Nick Philbeck, Community Justice & Mediation Center (CJAM) senior mediator and restorative justice case manager, and Susan Burton, executive director of CJAM. Photo by Shannon Zahnle

Nick Philbeck, Community Justice & Mediation Center (CJAM) senior mediator and restorative justice case manager, and Susan Burton, executive director of CJAM. Photo by Shannon Zahnle

BY BARB BERGGOETZ

A youth slashes the tires of a man’s car. Two neighbors argue about a dog’s loud barking. Groups of kids clash at school. Board members at a nonprofit organization are at odds with their president.

“There is conflict all over,” says Susan Burton, executive director of the Community Justice & Mediation Center (CJAM). “What we do here is restore relationships.”

For 20 years, this nonprofit organization has worked to bring together individuals or groups that can’t find a way to exist peacefully with one another. Burton calls CJAM one of the best kept secrets in Bloomington — not that it wants to keep its work under wraps.

CJAM supporters are trying to spread the word that its services and trained mediators are on hand in Monroe and surrounding counties to help heal the harm from crime and all types of conflict through a variety of programs.

In 2014, the number of clients increased by 19 percent to more than 300, while the number of volunteers (who do mediation and perform other tasks) more than doubled to 22. The agency’s space at 205 S. Walnut grew to include a second mediation room, and in April 2015, CJAM signed a contract with Monroe County Community School Corporation to work with students in conflict.

“Basically, we would just like to have a community that knows how to handle conflict in positive, productive ways,” says Nancy Lumbley, a volunteer senior mediator since 2000. “We do not resolve conflict for them, but help them facilitate a way to resolve their disputes.” Examples abound.

Burton tells of the youth who slashed a man’s tires. The boy blamed the man for being a “sucker.” With mediators’ help, the two talked and decided the boy would work for the man as restitution. After shoplifters hear of the harm they cause, some vow never to steal again. In one case, a youth stole from a woman. After mediation, she mentored him, hired him, and helped him pay for college.

Eighty percent of mediations result in agreements. Often, says board president and senior mediator John Alme, the parties not only settle immediate disputes but find ways to avoid further problems.

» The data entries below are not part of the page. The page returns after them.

(** * User progress repository (database/repositories/user-progress.repository)

    A shallow embedding of [UserProgressRepository] and of the part of the
    Prisma client it calls ([findUnique], [findMany], [upsert], [update] on
    the [userProgress] table), followed by the properties of the progress
    tracker that the repository is expected to have.

    Conventions.
    - The [Int] columns of the table ([currentStep], [timeSpentSecs],
      [hintsUsed], [attempts], the elements of [completedSteps]) are [Z];
      no upper bound is enforced by the repository.
    - A [Date] is the number of milliseconds since the epoch, a [Z].
    - The table has the compound unique key [userId_lessonId], so it is a
      finite map from [(userId, lessonId)] to rows.
    - Every repository method is a computation in the monad [Db]: it reads
      the environment of the call (the clock and the identifier the
      database hands out on creation), threads the table, and either
      returns a value or throws. *)

From stdpp Require Import gmap strings list fin_maps sorting.
From Stdlib Require Import ZArith Lia.

Open Scope Z_scope.

(** ** Entities and input types (database/types) *)

Record DbUserProgress := mkProgress {
  id : string;
  userId : string;
  lessonId : string;
  completedSteps : list Z;
  currentStep : Z;
  startedAt : Z;
  completedAt : option Z;
  timeSpentSecs : Z;
  hintsUsed : Z;
  attempts : Z
}.

(** Optional members ([field?: T]) are [option]s: [None] is [undefined]. *)
Record UpsertProgressInput := mkUpsertInput {
  in_userId : string;
  in_lessonId : string;
  in_currentStep : option Z;
  in_completedSteps : option (list Z);
  in_timeSpentSecs : option Z;
  in_hintsUsed : option Z;
  in_attempts : option Z
}.

Record Stats := mkStats {
  totalLessons : nat;
  completedLessons : nat;
  totalTimeSpent : Z;
  totalHintsUsed : Z
}.

(** ** The Prisma client on the [userProgress] table *)

Module Prisma.

Abbreviation Key := (string * string)%type.
Abbreviation Table := (gmap Key DbUserProgress).

(** What a call reads from the outside world. *)
Record Env := mkEnv {
  now : Z;          (* the clock: [new Date()] and the column default [now()] *)
  freshId : string  (* the identifier given to a row created by this call *)
}.

(** [update] on a missing row throws (Prisma's P2025, "record to update
    not found"); nothing else in the repository throws. *)
Inductive Error := NotFound.

(** Payload of [create]: the key and the columns the caller supplies. *)
Record CreateData := mkCreate {
  c_userId : string;
  c_lessonId : string;
  c_currentStep : option Z;
  c_completedSteps : option (list Z);
  c_timeSpentSecs : option Z;
  c_hintsUsed : option Z;
  c_attempts : option Z
}.

(** A numeric column in an [update] payload is either assigned or
    atomically incremented ([{ increment: d }]). *)
Inductive IntUpdate :=
| SetTo (v : Z)
| Increment (d : Z).

Record UpdateData := mkUpdate {
  u_currentStep : option IntUpdate;
  u_completedSteps : option (list Z);
  u_timeSpentSecs : option IntUpdate;
  u_hintsUsed : option IntUpdate;
  u_attempts : option IntUpdate;
  u_completedAt : option Z
}.

(** Modelled from the spec: the Prisma schema of the [UserProgress] model
    is not part of the sources; the column defaults are the ones the
    specification gives for creation ([currentStep = 0], [completedSteps]
    empty, the three counters [0], [completedAt] absent); [id] is assigned
    and [startedAt] is fixed at creation. *)
Definition createRow (e : Env) (c : CreateData) : DbUserProgress :=
  {| id := freshId e;
     userId := c_userId c;
     lessonId := c_lessonId c;
     completedSteps := default [] (c_completedSteps c);
     currentStep := default 0 (c_currentStep c);
     startedAt := now e;
     completedAt := None;
     timeSpentSecs := default 0 (c_timeSpentSecs c);
     hintsUsed := default 0 (c_hintsUsed c);
     attempts := default 0 (c_attempts c) |}.

Definition applyInt (old : Z) (u : option IntUpdate) : Z :=
  match u with
  | None => old
  | Some (SetTo v) => v
  | Some (Increment d) => old + d
  end.

(** Columns absent from the payload keep their value. *)
Definition updateRow (r : DbUserProgress) (u : UpdateData) : DbUserProgress :=
  {| id := id r;
     userId := userId r;
     lessonId := lessonId r;
     completedSteps := default (completedSteps r) (u_completedSteps u);
     currentStep := applyInt (currentStep r) (u_currentStep u);
     startedAt := startedAt r;
     completedAt := match u_completedAt u with
                    | Some d => Some d
                    | None => completedAt r
                    end;
     timeSpentSecs := applyInt (timeSpentSecs r) (u_timeSpentSecs u);
     hintsUsed := applyInt (hintsUsed r) (u_hintsUsed u);
     attempts := applyInt (attempts r) (u_attempts u) |}.

(** The monad of database calls. *)
Definition Db (A : Type) : Type := Env → Table → Table * (Error + A).

Definition ret {A} (a : A) : Db A := λ _ t, (t, inr a).

Definition bind {A B} (m : Db A) (k : A → Db B) : Db B :=
  λ e t, match m e t with
         | (t', inr a) => k a e t'
         | (t', inl err) => (t', inl err)
         end.

Definition throw {A} (err : Error) : Db A := λ _ t, (t, inl err).

#[export] Instance db_ret : MRet Db := @ret.
#[export] Instance db_bind : MBind Db := λ A B k m, bind m k.

Definition findUnique (k : Key) : Db (option DbUserProgress) :=
  λ _ t, (t, inr (t !! k)).

(** [findMany({ where: { userId } })]: the rows whose [userId] column is
    the given one. *)
Definition findMany (u : string) : Db (list DbUserProgress) :=
  λ _ t, (t, inr (filter (λ r, userId r = u) (map_to_list t).*2)).

Definition upsert (k : Key) (c : CreateData) (u : UpdateData) : Db DbUserProgress :=
  λ e t, match t !! k with
         | Some r => let r' := updateRow r u in (<[k := r']> t, inr r')
         | None => let r' := createRow e c in (<[k := r']> t, inr r')
         end.

Definition update (k : Key) (u : UpdateData) : Db DbUserProgress :=
  λ e t, match t !! k with
         | Some r => let r' := updateRow r u in (<[k := r']> t, inr r')
         | None => throw NotFound e t
         end.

“The process is designed to get at what the issues really are,” he says. “Once they get to underlying issues — the fact they don’t trust each other or feel slighted — it’s easier to resolve the issues that brought them into remediation.”

Two mediators who have undergone 48 hours of training and who remain neutral conduct each session. Clients pay fees, from $50 to $100, though CJAM doesn’t want to turn away anyone, says Burton.

“We want to empower people to feel like they are solving their own problems and that they have a voice in the process,” says Burton.

CJAM’s Victim & Offender Restoration and Shoplifting and Theft Education programs receive clients primarily from the criminal justice system. The Monroe County Small Claims Court also supplies clients who agree to mediation.

CJAM has been able to provide valuable community services mainly because of its passionate supporters, says Roberta Wysong, a board member and volunteer since CJAM incorporated in 1995.

“Our mission is not one that grabs some people in the way homelessness does or the physical needs of youth or animals. It’s a more complex story to tell,” she says, “but I see the benefits. Our model gets people face to face to work out their problems personally.”

CJAM’s annual fundraiser, Harvest Gathering, will be at 5:30 p.m. October 24 at The Fields. The guest speaker is Holocaust survivor and forgiveness advocate Eva Kor.